Okay. That doesn't make sense to me, but that's a personal thing I guess.
I'll continue to read the works and words of those who saw this coming, just as I did before it all blew up. I'll take it all in, then decide which bits are good/bad/irrelevant (and I reckon some of Keens stuff fits each of these categories). Then take action based on my own analysis, informed by all the information I have at hand. This strategy has served me well over the last 5 years.
Anybody fancy getting into a discussion about "loans create deposits" theory? Here's an easy read (it's simplified from the paper I posted earlier) from Keen that is the equivalent of putting on a pair of those spectacles that make the world go upside down. It's fun to challenge one's beliefs* about how the world works!

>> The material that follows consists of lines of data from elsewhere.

(** A subtree was copied and its copy is linked. *)
Lemma copy_sub_step s0 own0 n k p f src i s own d s' own' : sound s0 own0 -> (S n + k = 3)%nat ->
  own0 src = Some (r, k, p) -> own0 f = None -> 0 <= i < lim k -> copying r c s0 own0 (S n) k p f src i s own ->
  let e := entry (phys s) src i in has e PAGE_PRESENT = true ->
  grows r c s own s' own' -> own d = None -> frame_addr d -> own' d = Some (c, S k, p * 512 + i) ->
  (forall j, 0 <= j < 512 -> twin_slot own (phys s) (phys s') n d (tbl e) j) ->
  copying r c s0 own0 (S n) k p f src (i + 1) (set_entry f i (Z.lor (Z.land (entry (phys s') src i) 0xFFF) d) s') own'.
Proof.
  intros S0 Hlk Hsrc Hf0 Hi' [G Of Dn Td] e Hp G' Hd0 Hd Od Tw. assert (Hi : 0 <= i < 512) by (pose proof (lim_512 k i); lia).
  pose proof (lim_512 k) as Lim.
  pose proof (gr_own _ _ _ _ _ _ G _ _ Hsrc) as Osrc. pose proof (gr_sound _ _ _ _ _ _ G) as S1. pose proof (gr_sound _ _ _ _ _ _ G') as S2.
  pose proof (gr_alters _ _ _ _ _ _ G') as A'. pose proof (grows_trans _ _ _ _ _ _ _ _ G G') as G2. pose proof (gr_own _ _ _ _ _ _ G' _ _ Of) as Of'.
  assert (Hh : has e PAGE_HUGE = false) by (eapply (sd_huge _ _ S1); [exact Osrc|lia|done|intros ->; cbn in Hi'; lia|done]).
  rewrite (al_upper _ _ _ _ A' _ _ _ _ _ Osrc ltac:(lia) Hi). fold e.
  destruct (link_entry_ok e d Hd Hp Hh) as (L1 & L2 & L3 & L4). set (e' := Z.lor _ d) in *. clearbody e'.
  assert (G3 : grows r c s0 own0 (set_entry f i e' s') own').
  { eapply grows_set; [done|done|exact Of'|done| |done]. split; [done|]. intros _. split; [lia|]. intros _ _. by rewrite L2. }
  pose proof (fun g pl H => proj1 (o_frame _ _ (proj1 (sd_ok _ _ S2)) g pl H)) as Fr.
  assert (E2 : forall t pl j, own' t = Some pl -> 0 <= j < 512 ->
    entry (phys (set_entry f i e' s')) t j = if decide ((t, j) = (f, i)) then e' else entry (phys s') t j) by (intros; apply set_entry_read; eauto).
  assert (Ext : forall t pl j, own' t = Some pl -> 0 <= j < 512 -> (t, j) <> (f, i) -> entry (phys (set_entry f i e' s')) t j = entry (phys s') t j)
    by (intros t pl j Ht Hj Hne; rewrite (E2 _ _ _ Ht Hj); by rewrite decide_False).
  assert (Deep : forall t k' q j, own' t = Some (c, k', q) -> (k < k' <= 3)%nat -> 0 <= j < 512 -> entry (phys (set_entry f i e' s')) t j = entry (phys s') t j).
  { intros t k' q j Ht Hk' Hj. eapply Ext; [exact Ht|done|]. intros [= -> _]. rewrite Of' in Ht. simplify_eq. lia. }
  assert (Leaf : forall t q j, own' t = Some (r, 3%nat, q) -> 0 <= j < 512 -> cowish (entry (phys s') t j) (entry (phys (set_entry f i e' s')) t j)).
  { intros t q j Ht Hj. left. eapply Ext; [exact Ht|done|]. intros [= -> _]. rewrite Of' in Ht. simplify_eq. }
  split; [done|done| |].
  - intros j Hj. destruct (decide (j = i)) as [->|Hji].
    + cbn [twin_slot]. assert (En : tab_next (phys s0) src i = Some (tbl e)).
      { unfold tab_next. pose proof (al_upper _ _ _ _ (gr_alters _ _ _ _ _ _ G) _ _ _ _ _ Hsrc ltac:(lia) Hi) as E. rewrite <- E. fold e. by rewrite Hp, Hh. }
      rewrite En. exists d. split_and!.
      * unfold tab_next. rewrite (E2 _ _ _ Of' Hi), decide_True by done. by rewrite L3, L4, L2.
      * destruct (own0 d) eqn:E; [|done]. apply (gr_own _ _ _ _ _ _ G) in E. congruence.
      * assert (Ht0 : own0 (tbl e) = Some (r, S k, p * 512 + i)) by (eapply (child_of s0); [apply (sd_ok _ _ S0)|exact Hsrc|lia|done|done]).
        intros j Hj'. eapply (twin_ext own0 s0 r c s' own' _ S0 (proj1 (sd_ok _ _ S2)) G2 Leaf n (S k) (p * 512 + i));
          [lia|exact Od|exact Ht0|done| | |].
        -- intros t k' q j' Ht Hk'. apply (Deep t k' q); [done|lia].
        -- apply (Deep d (S k) (p * 512 + i)); [done|lia|done].
        -- eapply (twin_base own0 s0 r c s own _ S0 G n (S k) (p * 512 + i)); [lia|exact Ht0|done|by apply Tw].
    + eapply (twin_ext own0 s0 r c s' own' _ S0 (proj1 (sd_ok _ _ S2)) G2 Leaf (S n) k p); [done|exact Of'|exact Hsrc|lia|exact Deep| |].
      * eapply Ext; [exact Of'|specialize (Lim j); lia|congruence].
      * eapply (twin_ext own0 s0 r c s own _ S0 (proj1 (sd_ok _ _ S1)) G (al_leaf _ _ _ _ A') (S n) k p); [done|exact Of|exact Hsrc|lia| | |apply Dn; lia].
        -- intros t k' q j' Ht Hk' Hj'. destruct (decide (k' = 3%nat)) as [->|Hk3]; [by eapply (al_other _ _ _ _ A')|].
           eapply (al_upper _ _ _ _ A'); [exact Ht|lia|done].
        -- eapply (al_upper _ _ _ _ A'); [exact Of|lia|specialize (Lim j); lia].
  - intros j Hj. specialize (Lim j). rewrite (Ext _ _ _ Of') by (lia || (intros [= ->]; lia)). rewrite (al_upper _ _ _ _ A' _ _ _ _ _ Of) by lia. apply Td. lia.
Qed.
Lemma thread_create_ok tx pcb stack entry arg name prio s :
  sched_ok s -> get s pcb F_state <> PROC_READY -> get s pcb F_state <> PROC_RUNNING -> 0 <= prio ->
  sched_ok (thread_create tx pcb stack entry arg name prio s).2.
Proof.
  intros H Hr Hu Hprio. unfold thread_create.
  pose proof (same_proc_table_alloc pcb (pr s)) as Hsp.
  pose proof (proc_table_alloc_result pcb (pr s)) as Hres.
  destruct (proc_table_alloc pcb (pr s)) as [t p1]. cbn [fst snd] in Hsp, Hres.
  set (s1 := with_pr p1 s). assert (Hs1 : same s s1) by by constructor.
  assert (H1 : sched_ok s1) by by eapply sched_ok_same.
  destruct (Z.eqb_spec t 0) as [|Ht0]; [done|]. destruct Hres as [?| ->]; [done|].
  rewrite <- (same_get s s1) in Hr, Hu by done.
  destruct (stack =? 0).
  { eapply fresh_ok; [exact H1|done..|]. cbn [snd]. fresh_steps. }
  destruct (pid_alloc _) as [pid pb]. destruct (pid =? 0).
  { eapply fresh_ok; [exact H1|done..|]. cbn [snd]. fresh_steps. }
  cbn [snd]. match goal with |- sched_ok (make_ready _ ?x) => assert (F : fresh pcb s1 x) end.
  { fresh_steps; (intros _; zif; [done|unfold PRIO_DEFAULT; lia]). }
  apply make_ready_ok; [by eapply fresh_ok|done|by rewrite (fr_state _ _ _ F)..].
Qed.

http://cpd.org.au/article/mysterious-money-machine
* Ah yes,
belief. Myla, there is a difference between "belief" and "faith" that seems to have eluded you. Sure, they are often interchanged in text and speech, but that's where the similarity ends. If I jumped off a 100 storey building I
believe I would plummet earthward with a rate of acceleration approximately 9.8m/s/s until I hit the ground and died. This is my belief and it is not based on tests or observed evidence. But that does not make me the equivalent of a free-fall religious zealot. My
belief has a pretty solid base in scientific and mathematical theory. "Faith" is belief that does not.